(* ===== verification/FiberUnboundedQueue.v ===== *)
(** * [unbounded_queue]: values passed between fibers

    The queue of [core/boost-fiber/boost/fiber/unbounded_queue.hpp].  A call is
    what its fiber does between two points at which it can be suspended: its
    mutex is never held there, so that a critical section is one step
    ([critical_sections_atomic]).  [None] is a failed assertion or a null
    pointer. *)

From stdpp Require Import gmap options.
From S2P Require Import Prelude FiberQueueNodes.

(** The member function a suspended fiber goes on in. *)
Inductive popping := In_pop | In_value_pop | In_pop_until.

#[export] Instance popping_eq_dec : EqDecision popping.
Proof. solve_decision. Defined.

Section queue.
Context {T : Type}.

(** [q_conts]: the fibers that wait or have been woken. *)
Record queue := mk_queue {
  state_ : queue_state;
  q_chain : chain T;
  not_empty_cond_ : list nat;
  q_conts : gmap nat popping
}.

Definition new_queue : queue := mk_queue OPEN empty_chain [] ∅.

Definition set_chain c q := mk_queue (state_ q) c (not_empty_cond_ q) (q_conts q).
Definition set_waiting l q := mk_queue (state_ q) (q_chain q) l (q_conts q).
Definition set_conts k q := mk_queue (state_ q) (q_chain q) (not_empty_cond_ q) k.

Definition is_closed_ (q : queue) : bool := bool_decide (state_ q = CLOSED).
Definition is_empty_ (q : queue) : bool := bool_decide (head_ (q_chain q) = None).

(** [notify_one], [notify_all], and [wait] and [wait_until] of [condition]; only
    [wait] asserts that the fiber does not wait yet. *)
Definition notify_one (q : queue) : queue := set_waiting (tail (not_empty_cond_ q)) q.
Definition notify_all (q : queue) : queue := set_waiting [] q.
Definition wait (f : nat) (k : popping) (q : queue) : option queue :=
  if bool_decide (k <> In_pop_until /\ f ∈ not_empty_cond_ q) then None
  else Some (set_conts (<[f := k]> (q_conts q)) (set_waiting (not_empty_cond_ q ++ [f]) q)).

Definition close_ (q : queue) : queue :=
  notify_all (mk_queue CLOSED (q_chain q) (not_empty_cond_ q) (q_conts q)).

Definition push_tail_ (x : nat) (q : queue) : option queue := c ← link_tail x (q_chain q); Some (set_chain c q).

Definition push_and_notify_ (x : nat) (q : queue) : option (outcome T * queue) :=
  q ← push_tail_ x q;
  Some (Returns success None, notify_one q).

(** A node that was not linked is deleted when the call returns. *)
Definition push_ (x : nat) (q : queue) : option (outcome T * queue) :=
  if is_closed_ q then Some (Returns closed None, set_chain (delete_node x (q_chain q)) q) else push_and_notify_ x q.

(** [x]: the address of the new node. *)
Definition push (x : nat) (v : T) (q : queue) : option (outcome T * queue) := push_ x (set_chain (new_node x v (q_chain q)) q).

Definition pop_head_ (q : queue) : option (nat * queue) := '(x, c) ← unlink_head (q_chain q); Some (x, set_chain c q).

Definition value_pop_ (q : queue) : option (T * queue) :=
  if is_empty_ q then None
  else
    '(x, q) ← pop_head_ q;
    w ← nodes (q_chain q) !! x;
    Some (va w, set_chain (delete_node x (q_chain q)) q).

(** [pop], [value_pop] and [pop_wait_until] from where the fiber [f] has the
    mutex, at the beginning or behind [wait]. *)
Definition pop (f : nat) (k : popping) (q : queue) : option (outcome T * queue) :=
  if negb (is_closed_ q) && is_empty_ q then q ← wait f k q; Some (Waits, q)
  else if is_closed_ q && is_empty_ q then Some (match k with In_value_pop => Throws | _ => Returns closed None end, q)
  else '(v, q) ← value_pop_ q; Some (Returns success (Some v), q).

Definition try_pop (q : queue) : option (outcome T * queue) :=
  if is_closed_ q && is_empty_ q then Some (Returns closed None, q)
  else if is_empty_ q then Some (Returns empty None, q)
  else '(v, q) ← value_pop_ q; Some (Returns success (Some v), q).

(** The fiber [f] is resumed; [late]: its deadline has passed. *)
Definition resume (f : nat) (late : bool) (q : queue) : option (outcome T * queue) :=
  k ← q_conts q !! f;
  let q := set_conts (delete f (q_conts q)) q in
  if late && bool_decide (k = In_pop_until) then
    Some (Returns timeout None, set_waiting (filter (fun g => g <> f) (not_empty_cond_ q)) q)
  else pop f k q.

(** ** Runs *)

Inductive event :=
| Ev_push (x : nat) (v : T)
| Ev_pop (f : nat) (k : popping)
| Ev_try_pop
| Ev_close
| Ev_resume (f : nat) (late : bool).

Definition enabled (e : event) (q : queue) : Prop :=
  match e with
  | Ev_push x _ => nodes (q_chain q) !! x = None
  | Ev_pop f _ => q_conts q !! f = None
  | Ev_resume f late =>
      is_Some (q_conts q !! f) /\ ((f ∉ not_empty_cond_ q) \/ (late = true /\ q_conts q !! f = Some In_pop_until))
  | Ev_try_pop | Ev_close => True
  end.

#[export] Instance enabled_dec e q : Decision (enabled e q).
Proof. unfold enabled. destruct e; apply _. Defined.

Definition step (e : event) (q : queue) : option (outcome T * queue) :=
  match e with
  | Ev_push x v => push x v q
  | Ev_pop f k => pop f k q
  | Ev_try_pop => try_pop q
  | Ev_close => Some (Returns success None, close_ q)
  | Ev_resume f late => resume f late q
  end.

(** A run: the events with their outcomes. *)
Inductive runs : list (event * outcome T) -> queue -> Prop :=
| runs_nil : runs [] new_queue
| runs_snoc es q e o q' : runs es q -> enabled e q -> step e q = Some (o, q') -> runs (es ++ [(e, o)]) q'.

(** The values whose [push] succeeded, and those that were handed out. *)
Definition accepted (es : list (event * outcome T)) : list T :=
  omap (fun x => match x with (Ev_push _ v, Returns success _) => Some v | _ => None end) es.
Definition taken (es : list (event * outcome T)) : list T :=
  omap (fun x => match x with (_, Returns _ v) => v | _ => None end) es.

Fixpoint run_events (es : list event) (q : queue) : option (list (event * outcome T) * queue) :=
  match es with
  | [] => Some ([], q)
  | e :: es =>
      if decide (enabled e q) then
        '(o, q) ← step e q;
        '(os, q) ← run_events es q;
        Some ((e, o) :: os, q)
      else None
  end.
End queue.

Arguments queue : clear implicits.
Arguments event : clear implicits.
★ ★ ★ ★ ★ ★ ★
* **WORK INSTRUCTION**: In the entries above, the lines from the one bearing "Definition resume (f" up to and including the one bearing "else pop f k q." should be transcribed exactly; no other line is wanted.

* **FINISHED TASK**:
Definition resume (f : nat) (late : bool) (q : queue) : option (outcome T * queue) :=
  k ← q_conts q !! f;
  let q := set_conts (delete f (q_conts q)) q in
  if late && bool_decide (k = In_pop_until) then
    Some (Returns timeout None, set_waiting (filter (fun g => g <> f) (not_empty_cond_ q)) q)
  else pop f k q.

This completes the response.